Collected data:
- - -
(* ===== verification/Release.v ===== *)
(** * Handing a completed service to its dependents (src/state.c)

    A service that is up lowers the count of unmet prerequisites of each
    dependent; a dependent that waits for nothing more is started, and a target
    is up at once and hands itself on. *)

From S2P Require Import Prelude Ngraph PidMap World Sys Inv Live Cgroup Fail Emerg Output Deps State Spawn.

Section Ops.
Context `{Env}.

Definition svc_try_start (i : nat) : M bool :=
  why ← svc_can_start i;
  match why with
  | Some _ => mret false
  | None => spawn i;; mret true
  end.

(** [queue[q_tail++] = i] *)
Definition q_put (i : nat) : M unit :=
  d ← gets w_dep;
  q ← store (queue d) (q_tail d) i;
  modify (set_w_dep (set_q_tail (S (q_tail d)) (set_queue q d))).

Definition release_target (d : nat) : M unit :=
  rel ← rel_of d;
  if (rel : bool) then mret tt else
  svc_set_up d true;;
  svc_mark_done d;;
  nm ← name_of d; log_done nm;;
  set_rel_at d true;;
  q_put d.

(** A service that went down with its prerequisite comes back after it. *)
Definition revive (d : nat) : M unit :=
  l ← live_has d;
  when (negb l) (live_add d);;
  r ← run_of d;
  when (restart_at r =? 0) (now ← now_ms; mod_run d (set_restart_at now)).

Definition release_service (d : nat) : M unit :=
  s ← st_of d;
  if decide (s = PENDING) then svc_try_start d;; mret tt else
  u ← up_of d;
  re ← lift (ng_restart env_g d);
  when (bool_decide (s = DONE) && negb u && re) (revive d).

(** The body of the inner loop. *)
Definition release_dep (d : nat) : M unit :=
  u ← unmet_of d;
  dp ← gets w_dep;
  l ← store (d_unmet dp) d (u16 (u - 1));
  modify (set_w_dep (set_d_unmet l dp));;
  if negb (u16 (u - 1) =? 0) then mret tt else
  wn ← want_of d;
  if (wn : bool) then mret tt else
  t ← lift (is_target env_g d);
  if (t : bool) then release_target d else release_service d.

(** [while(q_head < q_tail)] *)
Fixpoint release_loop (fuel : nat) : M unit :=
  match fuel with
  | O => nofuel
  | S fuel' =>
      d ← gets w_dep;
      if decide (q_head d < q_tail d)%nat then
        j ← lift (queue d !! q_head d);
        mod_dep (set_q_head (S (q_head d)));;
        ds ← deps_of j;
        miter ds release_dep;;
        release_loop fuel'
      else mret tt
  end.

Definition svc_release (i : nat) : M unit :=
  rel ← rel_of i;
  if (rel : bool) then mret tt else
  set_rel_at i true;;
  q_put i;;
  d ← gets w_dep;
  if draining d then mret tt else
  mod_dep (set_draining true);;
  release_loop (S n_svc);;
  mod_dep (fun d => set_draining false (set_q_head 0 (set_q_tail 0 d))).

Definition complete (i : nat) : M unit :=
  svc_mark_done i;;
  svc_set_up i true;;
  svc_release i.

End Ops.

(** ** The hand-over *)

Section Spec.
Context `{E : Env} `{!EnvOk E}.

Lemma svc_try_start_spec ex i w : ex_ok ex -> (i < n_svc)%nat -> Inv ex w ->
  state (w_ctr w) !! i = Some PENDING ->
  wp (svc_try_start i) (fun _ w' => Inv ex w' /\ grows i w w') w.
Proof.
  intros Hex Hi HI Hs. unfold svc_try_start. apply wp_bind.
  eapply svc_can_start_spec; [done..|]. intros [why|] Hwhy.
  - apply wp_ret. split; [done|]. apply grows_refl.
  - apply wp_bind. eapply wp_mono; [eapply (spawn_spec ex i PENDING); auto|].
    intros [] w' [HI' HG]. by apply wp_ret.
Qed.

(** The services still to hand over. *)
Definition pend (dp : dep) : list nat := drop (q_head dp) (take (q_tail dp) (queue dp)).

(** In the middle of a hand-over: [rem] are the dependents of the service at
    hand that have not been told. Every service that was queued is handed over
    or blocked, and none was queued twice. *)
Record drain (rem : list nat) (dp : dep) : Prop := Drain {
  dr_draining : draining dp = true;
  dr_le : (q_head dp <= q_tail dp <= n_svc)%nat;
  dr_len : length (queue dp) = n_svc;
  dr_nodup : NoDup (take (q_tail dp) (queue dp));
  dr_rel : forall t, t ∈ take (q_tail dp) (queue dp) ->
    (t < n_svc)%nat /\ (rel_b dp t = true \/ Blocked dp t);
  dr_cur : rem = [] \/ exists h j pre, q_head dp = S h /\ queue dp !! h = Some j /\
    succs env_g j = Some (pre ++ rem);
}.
- - -
— Problem details —
Print the data above again, with nothing altered and nothing left out.

— Problem solution —
(* ===== verification/Release.v ===== *)
(** * Handing a completed service to its dependents (src/state.c)

    A service that is up lowers the count of unmet prerequisites of each
    dependent; a dependent that waits for nothing more is started, and a target
    is up at once and hands itself on. *)

From S2P Require Import Prelude Ngraph PidMap World Sys Inv Live Cgroup Fail Emerg Output Deps State Spawn.

Section Ops.
Context `{Env}.

Definition svc_try_start (i : nat) : M bool :=
  why ← svc_can_start i;
  match why with
  | Some _ => mret false
  | None => spawn i;; mret true
  end.

(** [queue[q_tail++] = i] *)
Definition q_put (i : nat) : M unit :=
  d ← gets w_dep;
  q ← store (queue d) (q_tail d) i;
  modify (set_w_dep (set_q_tail (S (q_tail d)) (set_queue q d))).

Definition release_target (d : nat) : M unit :=
  rel ← rel_of d;
  if (rel : bool) then mret tt else
  svc_set_up d true;;
  svc_mark_done d;;
  nm ← name_of d; log_done nm;;
  set_rel_at d true;;
  q_put d.

(** A service that went down with its prerequisite comes back after it. *)
Definition revive (d : nat) : M unit :=
  l ← live_has d;
  when (negb l) (live_add d);;
  r ← run_of d;
  when (restart_at r =? 0) (now ← now_ms; mod_run d (set_restart_at now)).

Definition release_service (d : nat) : M unit :=
  s ← st_of d;
  if decide (s = PENDING) then svc_try_start d;; mret tt else
  u ← up_of d;
  re ← lift (ng_restart env_g d);
  when (bool_decide (s = DONE) && negb u && re) (revive d).

(** The body of the inner loop. *)
Definition release_dep (d : nat) : M unit :=
  u ← unmet_of d;
  dp ← gets w_dep;
  l ← store (d_unmet dp) d (u16 (u - 1));
  modify (set_w_dep (set_d_unmet l dp));;
  if negb (u16 (u - 1) =? 0) then mret tt else
  wn ← want_of d;
  if (wn : bool) then mret tt else
  t ← lift (is_target env_g d);
  if (t : bool) then release_target d else release_service d.

(** [while(q_head < q_tail)] *)
Fixpoint release_loop (fuel : nat) : M unit :=
  match fuel with
  | O => nofuel
  | S fuel' =>
      d ← gets w_dep;
      if decide (q_head d < q_tail d)%nat then
        j ← lift (queue d !! q_head d);
        mod_dep (set_q_head (S (q_head d)));;
        ds ← deps_of j;
        miter ds release_dep;;
        release_loop fuel'
      else mret tt
  end.

Definition svc_release (i : nat) : M unit :=
  rel ← rel_of i;
  if (rel : bool) then mret tt else
  set_rel_at i true;;
  q_put i;;
  d ← gets w_dep;
  if draining d then mret tt else
  mod_dep (set_draining true);;
  release_loop (S n_svc);;
  mod_dep (fun d => set_draining false (set_q_head 0 (set_q_tail 0 d))).

Definition complete (i : nat) : M unit :=
  svc_mark_done i;;
  svc_set_up i true;;
  svc_release i.

End Ops.

(** ** The hand-over *)

Section Spec.
Context `{E : Env} `{!EnvOk E}.

Lemma svc_try_start_spec ex i w : ex_ok ex -> (i < n_svc)%nat -> Inv ex w ->
  state (w_ctr w) !! i = Some PENDING ->
  wp (svc_try_start i) (fun _ w' => Inv ex w' /\ grows i w w') w.
Proof.
  intros Hex Hi HI Hs. unfold svc_try_start. apply wp_bind.
  eapply svc_can_start_spec; [done..|]. intros [why|] Hwhy.
  - apply wp_ret. split; [done|]. apply grows_refl.
  - apply wp_bind. eapply wp_mono; [eapply (spawn_spec ex i PENDING); auto|].
    intros [] w' [HI' HG]. by apply wp_ret.
Qed.

(** The services still to hand over. *)
Definition pend (dp : dep) : list nat := drop (q_head dp) (take (q_tail dp) (queue dp)).

(** In the middle of a hand-over: [rem] are the dependents of the service at
    hand that have not been told. Every service that was queued is handed over
    or blocked, and none was queued twice. *)
Record drain (rem : list nat) (dp : dep) : Prop := Drain {
  dr_draining : draining dp = true;
  dr_le : (q_head dp <= q_tail dp <= n_svc)%nat;
  dr_len : length (queue dp) = n_svc;
  dr_nodup : NoDup (take (q_tail dp) (queue dp));
  dr_rel : forall t, t ∈ take (q_tail dp) (queue dp) ->
    (t < n_svc)%nat /\ (rel_b dp t = true \/ Blocked dp t);
  dr_cur : rem = [] \/ exists h j pre, q_head dp = S h /\ queue dp !! h = Some j /\
    succs env_g j = Some (pre ++ rem);
}.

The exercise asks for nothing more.